## Exercise goal:
Transcribe only the lines between the first line of the records and the line containing "(msg : string).", inclusive, exactly as written.

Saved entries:
****
(** * kkonfig: layered configuration (defaults, JSON files, environment)

    A shallow embedding of the Go package [kkonfig] (a fork of envconfig
    with a JSON step in the middle) and the properties of its structure
    walker and string coercion engine.

    The package works through [reflect]; the embedding keeps the
    reflection data explicit: a [type] is the tree [reflect.Type] describes,
    a [contents] is the tree of data stored in a variable of that type, and a
    field handle is a type, a value and the two flag bits the code asks
    about.  Mutation in place becomes state passing: every function returns
    the new contents of what it was given together with its [error].

    Conventions of the embedding:
    - a pointer owns its pointee ([VPtr (Some v)]); two pointer fields are
      never aliases of one another, and types are finite trees;
    - strings are byte strings; [strings.ToUpper] acts on ASCII letters;
    - user-defined methods ([Decode], [Set], [UnmarshalText]) are functions
      from the receiver's contents to its new contents and an error;
    - [int] and [uint] are 64 bits wide. *)

From Stdlib Require Import ZArith String Ascii List Bool Lia.
From stdpp Require Import base list.

Import ListNotations.
#[local] Set Warnings "-register-all".
Local Open Scope string_scope.
Local Open Scope Z_scope.

(** ** Errors *)

(** [strconv.ErrSyntax] and [strconv.ErrRange]. *)
Inductive strconvErr := ErrSyntax | ErrRange.

(** The errors that flow through the package: its own
    [ErrInvalidSpecification] and [*ParseError], [*strconv.NumError], and
    whatever a user method, [time.ParseDuration] or the JSON decoder
    returns. *)
Inductive error :=
| ErrInvalidSpecification
| NumError (Func Num : string) (Err : strconvErr)
| ParseError (KeyName FieldName TypeName Value : string) (Err : error)
| OtherError (msg : string).

(** ** The standard library functions the package calls *)

Module strings.

Definition upperByte (c : ascii) : ascii :=
  let n := nat_of_ascii c in
  if ((97 <=? n) && (n <=? 122))%nat then ascii_of_nat (n - 32) else c.

(** [strings.ToUpper], on ASCII. *)
Fixpoint ToUpper (s : string) : string :=
  match s with
  | EmptyString => EmptyString
  | String c rest => String (upperByte c) (ToUpper rest)
  end.

(** [strings.Split(s, sep)] for a one-byte separator: the pieces between
    the separators, always at least one piece. *)
Fixpoint Split (s : string) (sep : ascii) : list string :=
  match s with
  | EmptyString => [EmptyString]
  | String c rest =>
      if Ascii.eqb c sep then EmptyString :: Split rest sep
      else match Split rest sep with
           | piece :: pieces => String c piece :: pieces
           | [] => [String c EmptyString]
           end
  end.

(** [strings.Join(elems, sep)]. *)
Fixpoint Join (elems : list string) (sep : string) : string :=
  match elems with
  | [] => EmptyString
  | [e] => e
  | e :: rest => e ++ sep ++ Join rest sep
  end.

End strings.

Module strconv.

Definition byteVal (c : ascii) : Z := Z.of_nat (nat_of_ascii c).

(** [lower(c) = c | ('x' - 'X')]. *)
Definition lower (c : ascii) : Z := Z.lor (byteVal c) 32.

Definition syntaxError (fn str : string) : error := NumError fn str ErrSyntax.
Definition rangeError (fn str : string) : error := NumError fn str ErrRange.

Definition maxUint64 : Z := 2 ^ 64 - 1.

Definition isDigit (c : ascii) : bool :=
  (48 <=? byteVal c) && (byteVal c <=? 57).

(** [underscoreOK]: underscores only between digits, or between the base
    prefix and a digit.  [saw] is the last byte class seen: [0] for the
    beginning, [1] for a digit, [2] for an underscore, [3] otherwise. *)
Fixpoint underscoreScan (hex : bool) (saw : nat) (s : string) : bool :=
  match s with
  | EmptyString => negb (Nat.eqb saw 2)
  | String c rest =>
      if isDigit c || (hex && (97 <=? lower c) && (lower c <=? 102))
      then underscoreScan hex 1 rest
      else if Ascii.eqb c "_"
      then if Nat.eqb saw 1 then underscoreScan hex 2 rest else false
      else if Nat.eqb saw 2 then false
      else underscoreScan hex 3 rest
  end.

Definition underscoreOK (s : string) : bool :=
  let s := match s with
           | String c rest =>
               if Ascii.eqb c "-" || Ascii.eqb c "+" then rest else s
           | _ => s
           end in
  match s with
  | String c0 (String c1 rest) =>
      if Ascii.eqb c0 "0" &&
         ((lower c1 =? 98) || (lower c1 =? 111) || (lower c1 =? 120))
      then underscoreScan (lower c1 =? 120) 1 rest
      else underscoreScan false 0 s
  | _ => underscoreScan false 0 s
  end.

(** The digit loop of [ParseUint]: [inl (n, underscores)] when every byte
    was consumed, [inr] with the value and error returned from inside the
    loop. *)
Fixpoint digits (fn s0 : string) (base : Z) (base0 : bool) (maxVal : Z)
         (s : string) (n : Z) (underscores : bool)
  : (Z * bool) + (Z * error) :=
  match s with
  | EmptyString => inl (n, underscores)
  | String c rest =>
      if Ascii.eqb c "_" && base0
      then digits fn s0 base base0 maxVal rest n true
      else
        let d := if isDigit c then Some (byteVal c - 48)
                 else if (97 <=? lower c) && (lower c <=? 122)
                      then Some (lower c - 97 + 10)
                      else None in
        match d with
        | None => inr (0, syntaxError fn s0)
        | Some d =>
            if base <=? d then inr (0, syntaxError fn s0)
            else if maxUint64 / base + 1 <=? n
            then inr (maxVal, rangeError fn s0)
            else
              let n' := n * base in
              let n1 := (n' + d) mod 2 ^ 64 in
              if (n1 <? n') || (maxVal <? n1)
              then inr (maxVal, rangeError fn s0)
              else digits fn s0 base base0 maxVal rest n1 underscores
        end
  end.

(** [strconv.ParseUint(s, 0, bitSize)] for [0 < bitSize <= 64]; [fn] is
    the function name reported in the error. *)
Definition parseUint (fn s0 s : string) (bitSize : Z) : Z * option error :=
  match s with
  | EmptyString => (0, Some (syntaxError fn s0))
  | String c0 rest0 =>
      let '(base, body) :=
        if Ascii.eqb c0 "0" then
          match rest0 with
          | String c1 (String c2 rest2) =>
              if lower c1 =? 98 then (2, String c2 rest2)
              else if lower c1 =? 111 then (8, String c2 rest2)
              else if lower c1 =? 120 then (16, String c2 rest2)
              else (8, rest0)
          | _ => (8, rest0)
          end
        else (10, s) in
      let maxVal := 2 ^ bitSize - 1 in
      match digits fn s0 base true maxVal body 0 false with
      | inr (v, e) => (v, Some e)
      | inl (n, underscores) =>
          if underscores && negb (underscoreOK s0)
          then (0, Some (syntaxError fn s0))
          else (n, None)
      end
  end.

Definition ParseUint (s : string) (bitSize : Z) : Z * option error :=
  parseUint "ParseUint" s s bitSize.

(** [strconv.ParseInt(s, 0, bitSize)]. *)
Definition ParseInt (s0 : string) (bitSize : Z) : Z * option error :=
  match s0 with
  | EmptyString => (0, Some (syntaxError "ParseInt" s0))
  | String c rest =>
      let '(neg, s) :=
        if Ascii.eqb c "+" then (false, rest)
        else if Ascii.eqb c "-" then (true, rest)
        else (false, s0) in
      let '(un, err) := parseUint "ParseInt" s0 s bitSize in
      match err with
      | Some (NumError _ _ ErrSyntax) => (0, err)
      | _ =>
          let cutoff := 2 ^ (bitSize - 1) in
          if negb neg && (cutoff <=? un)
          then (cutoff - 1, Some (rangeError "ParseInt" s0))
          else if neg && (cutoff <? un)
          then (- cutoff, Some (rangeError "ParseInt" s0))
          else ((if neg then - un else un), None)
      end
  end.

(** [strconv.ParseBool]. *)
Definition ParseBool (str : string) : bool * option error :=
  if existsb (String.eqb str) ["1"; "t"; "T"; "TRUE"; "true"; "True"]
  then (true, None)
  else if existsb (String.eqb str) ["0"; "f"; "F"; "FALSE"; "false"; "False"]
  then (false, None)
  else (false, Some (syntaxError "ParseBool" str)).

End strconv.

(** ** Values and types as [reflect] sees them *)

(** The contents of a variable.  A nil slice and an empty slice are both
    [VSlice []]; [VOther] stands for the kinds the package never converts
    (maps, channels, functions, arrays, complex numbers, ...). *)
Inductive contents :=
| VBool (b : bool)
| VInt (n : Z)
| VUint (n : Z)
| VFloat (bits : Z)
| VString (s : string)
| VSlice (elems : list contents)
| VPtr (pointee : option contents)
| VStruct (fields : list contents)
| VOther (payload : nat).

(** A method with a string (or byte slice) argument and an [error] result,
    as a function of the receiver's contents. *)
Definition method (A : Type) : Type := A -> contents -> contents * option error.

(** The three interfaces the package asks for, each satisfied or not:
    [Decoder], [Setter] and [encoding.TextUnmarshaler]. *)
Record methodSet := {
  Decode : option (method string);
  Set_ : option (method string);
  UnmarshalText : option (method (list Byte.byte))
}.

Definition noMethods : methodSet :=
  {| Decode := None; Set_ := None; UnmarshalText := None |}.

(** What every [reflect.Type] carries: its names, and the method sets a
    type assertion sees on a value of the type ([onValue]) and on a pointer
    to such a value ([onAddr]). *)
Record typeInfo := {
  PkgPath : string;
  TypeName : string;
  TypeString : string;
  onValue : methodSet;
  onAddr : methodSet
}.

Inductive intKind := Int | Int8 | Int16 | Int32 | Int64.
Inductive uintKind := Uint | Uint8 | Uint16 | Uint32 | Uint64.
Inductive floatKind := Float32 | Float64.

(** A struct tag, parsed: the key/value pairs in the order written. *)
Definition StructTag := list (string * string).

(** [reflect.StructField]. *)
Record StructField := {
  Name : string;
  Exported : bool;
  Anonymous : bool;
  Tag : StructTag
}.

Inductive type :=
| TBool (info : typeInfo)
| TInt (info : typeInfo) (k : intKind)
| TUint (info : typeInfo) (k : uintKind)
| TFloat (info : typeInfo) (k : floatKind)
| TString (info : typeInfo)
| TSlice (info : typeInfo) (elem : type)
| TPtr (info : typeInfo) (elem : type)
| TStruct (info : typeInfo) (fields : list (StructField * type))
| TOther (info : typeInfo).

Definition info (t : type) : typeInfo :=
  match t with
  | TBool i | TInt i _ | TUint i _ | TFloat i _ | TString i
  | TSlice i _ | TPtr i _ | TStruct i _ | TOther i => i
  end.

(** [t.Kind() == reflect.Struct] and [t.Kind() == reflect.Ptr]. *)
Definition isStruct (t : type) : bool :=
  match t with TStruct _ _ => true | _ => false end.

Definition isPtr (t : type) : bool :=
  match t with TPtr _ _ => true | _ => false end.

(** Induction on the types the way the walk descends them: through
    pointers to the pointee, through structs to the types of the
    fields. *)
Section TypeInduction.

Variable P : type -> Prop.

Hypothesis leaf : forall t, isPtr t = false -> isStruct t = false -> P t.
Hypothesis pointer : forall i elem, P elem -> P (TPtr i elem).
Hypothesis struct :
  forall i fields, Forall (fun ft => P ft.2) fields -> P (TStruct i fields).

Fixpoint type_walk_ind (t : type) : P t :=
  match t with
  | TPtr i elem => pointer i elem (type_walk_ind elem)
  | TStruct i fields =>
      struct i fields
        ((fix each (l : list (StructField * type)) : Forall (fun ft => P ft.2) l :=
            match l with
            | [] => @List.Forall_nil _ _
            | ft :: l' =>
                @List.Forall_cons _ _ ft l'
                  match ft as ft0 return P ft0.2 with
                   | (_, t') => type_walk_ind t'
                   end
                  (each l')
            end) fields)
  | TBool i => leaf (TBool i) eq_refl eq_refl
  | TInt i k => leaf (TInt i k) eq_refl eq_refl
  | TUint i k => leaf (TUint i k) eq_refl eq_refl
  | TFloat i k => leaf (TFloat i k) eq_refl eq_refl
  | TString i => leaf (TString i) eq_refl eq_refl
  | TSlice i elem => leaf (TSlice i elem) eq_refl eq_refl
  | TOther i => leaf (TOther i) eq_refl eq_refl
  end.
(** [patch()], after its [time.sleep(3)]. *)
Definition patch : M unit :=
  try_except
    (current ← read build_planner_prompt;
     match current with
     | None => raise AttributeError
     | Some f =>
         _ ← write_original_func (Some f);
         _ ← write_build_planner_prompt (Some PatchPlanner);
         _ ← logger InfoPatching;
         original ← read _original_func;
         bound ← read build_planner_prompt;
         if bool_decide (original ≠ bound) then logger InfoPatched
         else logger ErrorPatchFailed
     end)
    (λ e, logger (ErrorPatchException e)).

(** The wrapper is installed over the host's function. *)
Definition installed (g : Globals) : Prop :=
  _original_func g = Some HostBuildPlannerPrompt ∧
  build_planner_prompt g = Some PatchPlanner.

End Interceptor.

Arguments PlannerArgs : clear implicits.
Arguments PlannerResult : clear implicits.

(** ** The debug command: [DebugCommand.execute] *)

(** What the command reads of its message:
    [message.message_info.user_info.user_id] and
    [message.chat_stream.stream_id]. *)
Record CommandMessage : Type := mkCommandMessage {
  message_info_user_info_user_id : string;
  chat_stream_stream_id : string
}.

(** [matched_groups] is the regex's group dict; a group that took no part
    in the match reads [None], like a missing key. *)
Record DebugCommand : Type := mkDebugCommand {
  matched_groups : gmap string string;
  message : CommandMessage
}.
(** * The EROFS layer converter of erofs-container-toolkit

    A shallow embedding of [pkg/converter/converter.go]: the functional
    options, the argument list handed to [mkfs.erofs], the once-only probe for
    the builder and the conversion closure returned by [LayerConvertFunc].

    The closure talks to collaborators that live outside the package (the
    content store and its writer, the uncompress converter, the file system
    and the [mkfs.erofs] process).  Each such call is a constructor of
    [Call]; what a call answers and how it changes the outside world is given
    by a handler over an arbitrary world type, so every theorem holds for
    every behaviour of the collaborators.  A run returns, next to the Go
    result, the list of calls it made together with their answers. *)

From Stdlib Require Import ZArith.
From stdpp Require Import base tactics option list strings gmap.

Local Open Scope Z_scope.
Local Open Scope string_scope.
Local Open Scope list_scope.

(** ** Errors *)

(** An argument of a [fmt.Errorf] call. *)
Inductive fmtarg :=
| FString (s : string)
| FStrings (l : list string)
| FBytes (b : list Byte.byte).

(** Go [error] values: the two [errdefs] sentinels the converter names, any
    other error a collaborator hands back, and the errors the converter
    builds itself with [fmt.Errorf] (without and with a [%w] verb). *)
Inductive error :=
| ErrNotImplemented
| ErrAlreadyExists
| ErrExternal (msg : string)
| Errorf (format : string) (args : list fmtarg)
| Errorfw (format : string) (args : list fmtarg) (wrapped : error).

(** [errdefs.IsAlreadyExists]: [errors.Is(err, ErrAlreadyExists)], which
    follows the chain of wrapped errors. *)
Fixpoint IsAlreadyExists (err : error) : bool :=
  match err with
  | ErrAlreadyExists => true
  | Errorfw _ _ wrapped => IsAlreadyExists wrapped
  | _ => false
  end.

(** ** Data *)

(** [ocispec.Platform] and [ocispec.Descriptor]. *)
Record Platform := {
  Architecture : string;
  OS : string;
  OSVersion : string;
  OSFeatures : list string;
  Variant : string
}.

Record Descriptor := {
  MediaType : string;
  Digest : string;
  Size : Z;
  URLs : list string;
  Annotations : gmap string string;
  Data : list Byte.byte;
  Platform_ : option Platform;
  ArtifactType : string
}.
(** * Tracee event pipeline: buffer decoder and derivation engine

    A shallow embedding of
      - [pkg/bufferdecoder] (the [EbpfDecoder] cursor over a raw byte
        buffer, its fixed-width primitives, [DecodeContext],
        [DecodeArguments], [DecodeUint64Array], [MoveCursor]);
      - [pkg/events/derive] ([Table.Register], [Table.DeriveEvent],
        [deriveMultipleEvents], [buildDerivedEvent]);
      - the variable-width and composite decoders of [pkg/bufferdecoder]
        ([DecodeBytes], [ReadBytesLen], [DecodeInt32Array],
        [DecodeSlimCred], [DecodeChunkMeta] and the small metadata
        records);
      - [pkg/events] ([GetArg], [SetArgValue], [NormalizeTimeArgs]);
      - [pkg/cmd/cobra] ([ContainerConfig.flags], [SocketConfig.flags],
        [CapabilitiesConfig.flags]).

    Conventions of the embedding.
      - Go's [int] is a 64-bit two's-complement integer, modelled as [Z];
        the wrap-around is written out where an addition takes an
        arbitrary caller-supplied operand ([MoveCursor]).
      - A run-time panic (slice or index out of range) is an explicit
        outcome, so that "does not panic" is a statement about the model.
      - A method that mutates its receiver or writes through a pointer
        returns the receiver and the pointee after the call, also when it
        returns an error. *)

From Stdlib Require Import ZArith Lia List.
From Stdlib Require Import Init.Byte.
From stdpp Require Import base option list gmap strings.

Local Open Scope Z_scope.

(** ** Go values shared by both packages *)

(** [interface{}] values carried by arguments: a closed sum over the value
    kinds the pipeline produces, with the nil interface as its own case. *)
Inductive any : Type :=
| any_nil
| any_int (n : Z)
| any_uint64 (n : Z)
| any_string (s : string)
| any_bytes (b : list byte).

Definition is_nil (v : any) : bool :=
  match v with any_nil => true | _ => false end.

(** [events.ID] is an [int32]. *)
Definition ID : Type := Z.

(** Errors, kept structured: every [errfmt.Errorf] / constructor call of
    the source is one constructor carrying the formatted operands. *)
Inductive error : Type :=
| errors_New (msg : string)
  (* ErrBufferTooShort{expected, got, typeName} *)
| ErrBufferTooShort (expected got : Z) (typeName : string)
  (* "context buffer size [%d] smaller than %d" *)
| ErrContextSize (got size : Z)
  (* "error reading ulong array number of elements: %v" *)
| ErrArrayCount (cause : error)
  (* "can't read element %d uint64 from buffer: %s" *)
| ErrArrayElement (i : Z) (cause : error)
  (* "failed to read argument %d of event %s: %v" (logged only) *)
| ErrReadArgument (i : Z) (evtName : string) (cause : error)
| ErrDerive (id : ID) (cause : error)
| ErrUnexpectedArgCount (name : string) (expected given : Z)
| ErrAlreadyRegistered (deriveFrom deriveTo : ID).

(** [len(s)] as a Go [int]. *)
Definition len {A : Type} (s : list A) : Z := Z.of_nat (length s).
****
## Answer to this task:
(** * kkonfig: layered configuration (defaults, JSON files, environment)

    A shallow embedding of the Go package [kkonfig] (a fork of envconfig
    with a JSON step in the middle) and the properties of its structure
    walker and string coercion engine.

    The package works through [reflect]; the embedding keeps the
    reflection data explicit: a [type] is the tree [reflect.Type] describes,
    a [contents] is the tree of data stored in a variable of that type, and a
    field handle is a type, a value and the two flag bits the code asks
    about.  Mutation in place becomes state passing: every function returns
    the new contents of what it was given together with its [error].

    Conventions of the embedding:
    - a pointer owns its pointee ([VPtr (Some v)]); two pointer fields are
      never aliases of one another, and types are finite trees;
    - strings are byte strings; [strings.ToUpper] acts on ASCII letters;
    - user-defined methods ([Decode], [Set], [UnmarshalText]) are functions
      from the receiver's contents to its new contents and an error;
    - [int] and [uint] are 64 bits wide. *)

From Stdlib Require Import ZArith String Ascii List Bool Lia.
From stdpp Require Import base list.

Import ListNotations.
#[local] Set Warnings "-register-all".
Local Open Scope string_scope.
Local Open Scope Z_scope.

(** ** Errors *)

(** [strconv.ErrSyntax] and [strconv.ErrRange]. *)
Inductive strconvErr := ErrSyntax | ErrRange.

(** The errors that flow through the package: its own
    [ErrInvalidSpecification] and [*ParseError], [*strconv.NumError], and
    whatever a user method, [time.ParseDuration] or the JSON decoder
    returns. *)
Inductive error :=
| ErrInvalidSpecification
| NumError (Func Num : string) (Err : strconvErr)
| ParseError (KeyName FieldName TypeName Value : string) (Err : error)
| OtherError (msg : string).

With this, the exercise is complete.